Owen, Patrick J.; Daly, Robin M.; Dalla Via, Jack; Mundell, Niamh L.; Livingston, Patricia M.; Rantalainen, Timo; Fraser, Steve F. (2019). Does Use of Androgen Deprivation Therapy (ADT) in Men with Prostate Cancer Increase the Risk of Sarcopenia?. Calcified Tissue International, 105 (4), 403-411. DOI: 10.1007/s00223-019-00586-1
Published inCalcified Tissue International
© The Authors, 2019
Androgen deprivation therapy (ADT) for prostate cancer (PCa) can compromise muscle health. Hence, we aimed to quantify the prevalence of sarcopenia (i.e., compromised lean mass, muscle strength, and physical function) in ADT-treated (> 12 week) men (n = 70) compared to similarly aged non-ADT-treated PCa (n = 52) and healthy controls (n = 70). Lean and fat mass were quantified by dual-energy X-ray absorptiometry.
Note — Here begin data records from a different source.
(** * callprofiler: the profiling decorator and its sys.setprofile hook

    A shallow embedding of [python/callprofiler/profiler.py]: the
    classification helpers [_is_external] and [_extract_library_name], the
    closure [_profile_callback] and the decorator's [wrapper], together with a
    model of the reconstruction engine behind [process_events], which lives
    in the compiled extension module and is described by the specification
    only. *)

From Stdlib Require Import ZArith Ascii String List Lia Bool.
From stdpp Require Import base option list strings gmap.

Set Warnings "-register-all".

Local Open Scope Z_scope.
Local Open Scope string_scope.
Local Open Scope list_scope.
#[local] Arguments append s1 s2 : simpl nomatch.

(** ** Python strings *)

Module PyStr.

(** [s.startswith(p)] *)
Fixpoint startswith (s p : string) {struct p} : bool :=
  match p, s with
  | EmptyString, _ => true
  | String _ _, EmptyString => false
  | String a p', String b s' => Ascii.eqb a b && startswith s' p'
  end.

(** [m in s] *)
Fixpoint contains (m s : string) : bool :=
  startswith s m ||
  match s with
  | EmptyString => false
  | String _ s' => contains m s'
  end.

(** [s.find(m)]: the lowest index at which [m] occurs, [None] for -1. *)
Fixpoint find (m s : string) : option nat :=
  if startswith s m then Some 0%nat
  else match s with
       | EmptyString => None
       | String _ s' => S <$> find m s'
       end.

(** [s[n:]] *)
Fixpoint drop (n : nat) (s : string) : string :=
  match n, s with
  | O, _ => s
  | S n', String _ s' => drop n' s'
  | S _, EmptyString => EmptyString
  end.

(** [s.lstrip(c)] for a one-character [c] *)
Fixpoint lstrip (c : ascii) (s : string) : string :=
  match s with
  | String a s' => if Ascii.eqb a c then lstrip c s' else s
  | EmptyString => EmptyString
  end.

(** [s.split(c)] for a one-character separator: never the empty list. *)
Fixpoint split (c : ascii) (s : string) : list string :=
  match s with
  | EmptyString => [EmptyString]
  | String a s' =>
      if Ascii.eqb a c then EmptyString :: split c s'
      else match split c s' with
           | h :: t => String a h :: t
           | [] => [String a EmptyString]
           end
  end.

(** [l[0]] of a list that [split] returned *)
Definition first (l : list string) : string := hd EmptyString l.

(** [c.join(l)] *)
Fixpoint join (c : string) (l : list string) : string :=
  match l with
  | [] => EmptyString
  | [x] => x
  | x :: l' => x +:+ c +:+ join c l'
  end.

(** Truth value of a string: [if s:] *)
Definition truthy (s : string) : bool :=
  match s with EmptyString => false | _ => true end.

(** What "starts with" and "occurs in" mean, independently of the
    functions that decide them. *)
Definition starts_with (s p : string) : Prop := exists r, s = p +:+ r.
Definition occurs_in (m s : string) : Prop :=
  exists l r, s = l +:+ m +:+ r.

End PyStr.

(** ** Python values of type [str | None] *)

Inductive pyval : Type :=
| PyNone
| PyStr (s : string).

#[global] Instance pyval_eq_dec : EqDecision pyval.
Proof. solve_decision. Defined.

(** ** The platform the module is imported on

    [os.path.normpath], [os.sep], [sysconfig.get_paths()] and [sys.prefix]
    belong to the interpreter, not to the package: they are the fields of a
    record the definitions below are parameterised by. *)

Record Platform : Type := {
  os_sep : ascii;
  normpath : string -> string;
  get_paths : gmap string string;
  sys_prefix : string
}.

(** [posixpath.normpath], for running the definitions on concrete paths. *)
Module Posix.

Definition sep : ascii := "/"%char.

Definition keep_component (initial_slashes : nat) (new_comps : list string)
    (comp : string) : list string :=
  if bool_decide (comp = "" \/ comp = ".") then new_comps
  else if bool_decide (comp <> "..")
          || (Nat.eqb initial_slashes 0 && bool_decide (new_comps = []))
          || bool_decide (last new_comps = Some "..")
       then new_comps ++ [comp]
       else removelast new_comps.

Definition normpath (path : string) : string :=
  if bool_decide (path = "") then "."
  else
    let initial_slashes :=
      if PyStr.startswith path "/" then
        if PyStr.startswith path "//" && negb (PyStr.startswith path "///")
        then 2%nat else 1%nat
      else 0%nat in
    let comps := PyStr.split sep path in
    let new_comps := fold_left (keep_component initial_slashes) comps [] in
    let path := PyStr.join "/" new_comps in
    let path := PyStr.join "" (repeat "/" initial_slashes) +:+ path in
    if bool_decide (path = "") then "." else path.

(** [str(PurePosixPath(a) / b)]: the root is "/" (or "//" for exactly two
    leading slashes), empty and "." components are dropped, a rooted [b]
    replaces [a], and the empty path is spelt ".". *)
Definition root (s : string) : string :=
  if PyStr.startswith s "//" && negb (PyStr.startswith s "///") then "//"
  else if PyStr.startswith s "/" then "/"
  else "".

Definition parts (s : string) : list string :=
  List.filter
    (fun x => negb (bool_decide (x = "")) && negb (bool_decide (x = ".")))
    (PyStr.split sep s).

Definition spell (r : string) (ps : list string) : string :=
  match r, ps with
  | EmptyString, [] => "."
  | _, _ => r +:+ PyStr.join "/" ps
  end.

Definition path_div (a b : string) : string :=
  if PyStr.truthy (root b) then spell (root b) (parts b)
  else spell (root a) (parts a ++ parts b).

End Posix.

Definition posix_platform (paths : gmap string string) (prefix : string)
    : Platform :=
  {| os_sep := Posix.sep; normpath := Posix.normpath;
     get_paths := paths; sys_prefix := prefix |}.

(** ** Classification helpers *)

Definition _SITE_PACKAGES_MARKERS : list string :=
  ["site-packages"; "dist-packages"].
Definition _FROZEN_PREFIX : string := "<frozen".

Section Classification.

Variable P : Platform.

Definition _compute_stdlib_paths : list string :=
  let paths :=
    fold_left
      (fun paths key =>
         match get_paths P !! key with
         | Some p => if PyStr.truthy p then paths ++ [normpath P p]
                     else paths
         | None => paths
         end)
      ["stdlib"; "platstdlib"] [] in
  paths ++ [normpath P (sys_prefix P)].

Definition _STDLIB_PATHS : list string := _compute_stdlib_paths.

Definition _is_external (filename : pyval) : bool :=
  match filename with
  | PyNone => true
  | PyStr filename =>
      if PyStr.startswith filename _FROZEN_PREFIX
         || PyStr.startswith filename "<"
      then true
      else
        let norm := normpath P filename in
        if existsb (fun marker => PyStr.contains marker norm)
             _SITE_PACKAGES_MARKERS
        then true
        else if existsb (fun sp => PyStr.startswith norm sp) _STDLIB_PATHS
        then true
        else false
  end.

(** [rest.split(os.sep)[0]] where [rest] is what follows the marker found
    at [idx], stripped of leading separators. *)
Definition component_after (filename marker : string) (idx : nat) : string :=
  let rest :=
    PyStr.lstrip (os_sep P)
      (PyStr.drop (idx + String.length marker) filename) in
  PyStr.first (PyStr.split (os_sep P) rest).

(** The [for marker in _SITE_PACKAGES_MARKERS] loop of
    [_extract_library_name]: the path component after the first marker
    that occurs, [None] when the loop falls through. *)
Fixpoint marker_loop (filename : string) (markers : list string)
    : option string :=
  match markers with
  | [] => None
  | marker :: markers' =>
      match PyStr.find marker filename with
      | Some idx => Some (component_after filename marker idx)
      | None => marker_loop filename markers'
      end
  end.

Definition _extract_library_name (filename module : pyval) : string :=
  match module with
  | PyStr (String _ _ as module) =>
      PyStr.first (PyStr.split "."%char module)
  | _ =>
      match filename with
      | PyNone => "<builtin>"
      | PyStr filename =>
          match marker_loop filename _SITE_PACKAGES_MARKERS with
          | Some comp => PyStr.first (PyStr.split "."%char comp)
          | None => "<stdlib>"
          end
      end
  end.

End Classification.

(** ** What the interpreter hands to a profile function *)

Record code : Type := {
  co_name : string;
  co_filename : string;
  co_firstlineno : Z
}.

Record frame : Type := {
  f_code : code;
  f_globals : gmap string pyval
}.

(** The [arg] of a notification, as far as the callback looks at it: its
    [__name__] and [__module__] attributes when it has them, and [str(arg)]. *)
Record pyobject : Type := {
  attr___name__ : option string;
  attr___module__ : option pyval;
  str : string
}.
Muscle strength and function were measured using handgrip dynamometry and gait speed, respectively. Sarcopenia was defined as low adjusted appendicular lean mass [ALM; height-adjusted (ALMI), body mass index-adjusted (ALMBMI) and height and fat mass-adjusted (ALMHFM)] with weak handgrip strength and/or slow gait speed according to the following criteria: European Working Group on Sarcopenia in Older People [EWGSOP; both 2010 (EWGSOP1) and 2018 (EWGSOP2)], Foundation for the National Institutes of Health (FNIH) and International Working Group on Sarcopenia (IWGS). Overall the prevalence of sarcopenia was low and did not differ between the three groups. Only two (3.2%) ADT-treated men presented with sarcopenia as per EWGSOP1 and FNIH criteria, whereas no cases were observed using EWGSOP2 and IWGS criteria. The prevalence of low ALMBMI was greater in ADT-treated men (32%) compared to PCa (15%; P = 0.037) and healthy controls (7.1%; P < 0.001). Similarly, low ALMHFM was greater in ADT-treated men (29%) compared to healthy controls only (13%; P = 0.019). There was also a low prevalence of weak muscle strength and slow gait speed (0.0–11%) in all men, with no differences between the groups. Based on these findings, an adiposity-based adjustment of ALM is recommended to quantify risk of adverse outcomes associated with ADT in these men. ...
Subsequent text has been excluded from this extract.